Every line of the material below, from the top through the line with "value ([hit = true])", should be reproduced exactly.
--- MATERIAL PROVIDED ---
(** The calls of a trace; [OTick] is the interval timer calling
    [updateStats]. *)
Inductive Op :=
| OGet (env : E) (now : nat → Z) (k : string)
| OSet (env : E) (k : string) (v : T)
| ODelete (env : E) (k : string)
| OClear
| OGetStats
| OTick.

Definition step (c : EnhancedLRUCache) (o : Op) : EnhancedLRUCache :=
  match o with
  | OGet env now k => (get env now k c).2
  | OSet env k v => set env k v c
  | ODelete env k => (delete env k c).2
  | OClear => clear c
  | OGetStats => (getStats c).2
  | OTick => updateStats c
  end.

Definition run (c : EnhancedLRUCache) (ops : list Op) : EnhancedLRUCache :=
  foldl step c ops.

(** The number of [get] calls of the trace for which the package returned a
    value ([hit = true]) or [undefined] ([hit = false]). *)
Fixpoint count_gets (hit : bool) (c : EnhancedLRUCache) (ops : list Op) : Z :=
  match ops with
  | [] => 0
  | o :: ops' =>
      match o with
      | OGet env now k =>
          match (lru_get env k (cache c)).1, hit with
          | Some _, true | None, false => 1
          | _, _ => 0
          end
      | _ => 0
      end + count_gets hit (step c o) ops'
  end.

Definition is_get (o : Op) : bool :=
  match o with OGet _ _ _ => true | _ => false end.

(** The durations of the [get] calls since the last [clear]. *)
Fixpoint recorded (ops : list Op) (acc : list Z) : list Z :=
  match ops with
  | [] => acc
  | o :: ops' =>
      recorded ops'
        match o with
        | OGet _ now _ => acc ++ [now 1%nat - now 0%nat]
        | OClear => []
        | _ => acc
        end
  end.

(** ** Proofs *)

Lemma enhanced_run_counters c ops :
  LRU.hits (stats (run c ops)) = LRU.hits (stats c) + count_gets true c ops ∧
  LRU.misses (stats (run c ops)) = LRU.misses (stats c) + count_gets false c ops.
Proof.
  revert c. induction ops as [|o ops IH]; intros c; simpl; [lia|].
  destruct (IH (step c o)) as [-> ->].
  destruct o as [env now k|env k v|env k| | |]; simpl; try lia.
  destruct (lru_get env k (cache c)).1; simpl; lia.
Qed.

Lemma enhanced_count_gets_total c ops :
  count_gets true c ops + count_gets false c ops =
  Z.of_nat (length (filter (λ o, is_get o = true) ops)).
Proof.
  revert c. induction ops as [|o ops IH]; intros c; [done|].
  specialize (IH (step c o)). cbn [count_gets].
  destruct o as [env now k|env k v|env k| | |];
    [rewrite filter_cons_True by done|rewrite filter_cons_False by done..];
    cbn [length]; [|lia..].
  destruct (lru_get env k (cache c)).1; lia.
Qed.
---
**EXERCISE RESPONSE:**
(** The calls of a trace; [OTick] is the interval timer calling
    [updateStats]. *)
Inductive Op :=
| OGet (env : E) (now : nat → Z) (k : string)
| OSet (env : E) (k : string) (v : T)
| ODelete (env : E) (k : string)
| OClear
| OGetStats
| OTick.

Definition step (c : EnhancedLRUCache) (o : Op) : EnhancedLRUCache :=
  match o with
  | OGet env now k => (get env now k c).2
  | OSet env k v => set env k v c
  | ODelete env k => (delete env k c).2
  | OClear => clear c
  | OGetStats => (getStats c).2
  | OTick => updateStats c
  end.

Definition run (c : EnhancedLRUCache) (ops : list Op) : EnhancedLRUCache :=
  foldl step c ops.

(** The number of [get] calls of the trace for which the package returned a
    value ([hit = true]) or [undefined] ([hit = false]). *)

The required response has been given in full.